### GOAL OF THE EXERCISE
Each line of the listing that holds "None" counts once; report how many there are, and nothing more.
- Opening Delimiter -
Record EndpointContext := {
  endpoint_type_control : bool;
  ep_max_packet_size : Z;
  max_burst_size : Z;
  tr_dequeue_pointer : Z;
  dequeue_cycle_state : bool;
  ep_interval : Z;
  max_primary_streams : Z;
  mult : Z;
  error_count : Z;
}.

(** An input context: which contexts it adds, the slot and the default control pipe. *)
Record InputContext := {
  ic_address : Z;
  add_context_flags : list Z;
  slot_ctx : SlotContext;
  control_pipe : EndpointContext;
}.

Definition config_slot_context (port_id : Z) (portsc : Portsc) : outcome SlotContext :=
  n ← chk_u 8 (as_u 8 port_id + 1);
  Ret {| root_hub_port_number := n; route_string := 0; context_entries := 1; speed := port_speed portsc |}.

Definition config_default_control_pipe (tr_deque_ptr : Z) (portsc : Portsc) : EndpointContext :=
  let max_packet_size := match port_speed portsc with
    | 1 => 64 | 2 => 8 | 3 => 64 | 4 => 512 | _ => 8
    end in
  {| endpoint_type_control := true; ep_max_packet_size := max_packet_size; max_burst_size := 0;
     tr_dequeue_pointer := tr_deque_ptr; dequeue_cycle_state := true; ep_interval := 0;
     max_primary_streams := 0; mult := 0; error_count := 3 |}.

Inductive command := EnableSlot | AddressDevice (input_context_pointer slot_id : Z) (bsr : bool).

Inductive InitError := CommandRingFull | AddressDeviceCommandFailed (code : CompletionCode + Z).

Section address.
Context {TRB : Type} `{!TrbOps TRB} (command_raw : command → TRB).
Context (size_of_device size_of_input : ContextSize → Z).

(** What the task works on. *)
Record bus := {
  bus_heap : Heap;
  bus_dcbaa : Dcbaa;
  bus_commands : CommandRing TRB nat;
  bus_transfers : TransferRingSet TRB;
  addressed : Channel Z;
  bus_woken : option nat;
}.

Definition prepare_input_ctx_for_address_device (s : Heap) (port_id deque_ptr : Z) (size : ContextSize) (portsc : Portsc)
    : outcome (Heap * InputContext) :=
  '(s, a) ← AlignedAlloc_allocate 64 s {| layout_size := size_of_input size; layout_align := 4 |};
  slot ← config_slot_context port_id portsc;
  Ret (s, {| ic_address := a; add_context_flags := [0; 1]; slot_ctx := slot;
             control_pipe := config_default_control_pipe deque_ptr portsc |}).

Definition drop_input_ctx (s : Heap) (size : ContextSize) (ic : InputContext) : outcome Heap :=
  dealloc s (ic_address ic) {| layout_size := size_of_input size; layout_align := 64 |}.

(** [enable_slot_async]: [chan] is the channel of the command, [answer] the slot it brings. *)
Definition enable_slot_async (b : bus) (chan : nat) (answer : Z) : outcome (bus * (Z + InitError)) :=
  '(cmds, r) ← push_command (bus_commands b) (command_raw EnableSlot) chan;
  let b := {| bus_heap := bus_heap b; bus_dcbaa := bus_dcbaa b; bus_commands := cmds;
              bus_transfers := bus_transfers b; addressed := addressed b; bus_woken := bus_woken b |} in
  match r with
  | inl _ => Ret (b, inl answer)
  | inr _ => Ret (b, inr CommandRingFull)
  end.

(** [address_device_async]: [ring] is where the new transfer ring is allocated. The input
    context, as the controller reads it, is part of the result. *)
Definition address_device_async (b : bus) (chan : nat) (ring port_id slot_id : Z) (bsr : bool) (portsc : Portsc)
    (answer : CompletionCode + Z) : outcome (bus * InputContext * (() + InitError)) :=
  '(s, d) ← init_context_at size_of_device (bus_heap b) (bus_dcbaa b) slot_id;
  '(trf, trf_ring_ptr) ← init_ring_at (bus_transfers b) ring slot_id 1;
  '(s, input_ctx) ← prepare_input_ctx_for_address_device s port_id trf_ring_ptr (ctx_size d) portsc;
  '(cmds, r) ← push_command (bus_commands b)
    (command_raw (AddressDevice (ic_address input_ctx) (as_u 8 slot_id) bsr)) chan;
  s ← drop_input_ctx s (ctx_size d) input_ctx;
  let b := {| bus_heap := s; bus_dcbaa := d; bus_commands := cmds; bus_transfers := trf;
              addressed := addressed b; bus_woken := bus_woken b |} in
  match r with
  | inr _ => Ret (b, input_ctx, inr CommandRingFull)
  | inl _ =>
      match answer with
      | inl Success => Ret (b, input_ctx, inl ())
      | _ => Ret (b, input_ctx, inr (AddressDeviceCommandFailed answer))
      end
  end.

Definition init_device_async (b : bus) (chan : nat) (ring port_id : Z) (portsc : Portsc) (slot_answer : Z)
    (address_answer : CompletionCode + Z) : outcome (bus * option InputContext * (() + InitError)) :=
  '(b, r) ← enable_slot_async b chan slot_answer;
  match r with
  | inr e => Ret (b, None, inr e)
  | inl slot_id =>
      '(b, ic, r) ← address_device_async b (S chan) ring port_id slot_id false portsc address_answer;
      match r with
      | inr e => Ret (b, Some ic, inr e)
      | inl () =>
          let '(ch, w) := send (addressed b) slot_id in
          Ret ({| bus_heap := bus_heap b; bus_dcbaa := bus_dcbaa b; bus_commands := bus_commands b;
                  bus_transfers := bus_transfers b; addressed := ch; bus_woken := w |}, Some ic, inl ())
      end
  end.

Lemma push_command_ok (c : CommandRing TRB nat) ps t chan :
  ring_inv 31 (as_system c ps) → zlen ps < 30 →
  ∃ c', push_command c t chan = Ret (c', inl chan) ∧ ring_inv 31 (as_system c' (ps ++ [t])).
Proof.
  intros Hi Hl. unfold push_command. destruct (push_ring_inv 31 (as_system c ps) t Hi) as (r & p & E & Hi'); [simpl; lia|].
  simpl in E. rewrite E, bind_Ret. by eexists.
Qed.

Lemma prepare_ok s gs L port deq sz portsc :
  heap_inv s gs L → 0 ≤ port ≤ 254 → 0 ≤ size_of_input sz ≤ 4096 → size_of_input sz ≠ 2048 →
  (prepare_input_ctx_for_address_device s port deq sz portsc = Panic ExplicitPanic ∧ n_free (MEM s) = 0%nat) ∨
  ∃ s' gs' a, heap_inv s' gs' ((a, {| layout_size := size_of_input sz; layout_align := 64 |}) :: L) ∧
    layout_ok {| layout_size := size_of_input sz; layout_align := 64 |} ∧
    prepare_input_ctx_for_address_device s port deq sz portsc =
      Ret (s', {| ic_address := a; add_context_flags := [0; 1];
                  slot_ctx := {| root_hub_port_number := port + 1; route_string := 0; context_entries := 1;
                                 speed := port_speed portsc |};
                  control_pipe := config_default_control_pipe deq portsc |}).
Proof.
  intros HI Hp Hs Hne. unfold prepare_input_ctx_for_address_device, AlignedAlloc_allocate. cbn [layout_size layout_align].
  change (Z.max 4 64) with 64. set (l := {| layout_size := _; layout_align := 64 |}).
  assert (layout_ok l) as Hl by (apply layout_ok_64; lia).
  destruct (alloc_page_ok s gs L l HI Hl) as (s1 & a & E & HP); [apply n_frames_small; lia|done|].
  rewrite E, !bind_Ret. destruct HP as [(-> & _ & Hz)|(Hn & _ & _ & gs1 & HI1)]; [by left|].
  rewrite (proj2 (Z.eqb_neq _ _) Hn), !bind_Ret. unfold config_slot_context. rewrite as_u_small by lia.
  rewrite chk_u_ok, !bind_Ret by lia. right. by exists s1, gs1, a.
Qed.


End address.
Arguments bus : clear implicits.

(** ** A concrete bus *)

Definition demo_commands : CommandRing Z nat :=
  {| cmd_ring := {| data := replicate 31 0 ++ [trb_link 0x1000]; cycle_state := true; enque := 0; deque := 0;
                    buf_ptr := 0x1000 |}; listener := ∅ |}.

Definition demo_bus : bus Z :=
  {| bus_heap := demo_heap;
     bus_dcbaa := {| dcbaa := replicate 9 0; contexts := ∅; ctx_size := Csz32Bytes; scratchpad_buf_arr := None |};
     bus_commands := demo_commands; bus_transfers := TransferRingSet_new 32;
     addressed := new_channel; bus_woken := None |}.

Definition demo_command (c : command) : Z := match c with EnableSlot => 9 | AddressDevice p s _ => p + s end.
- Closing Delimiter -
### ANSWER
3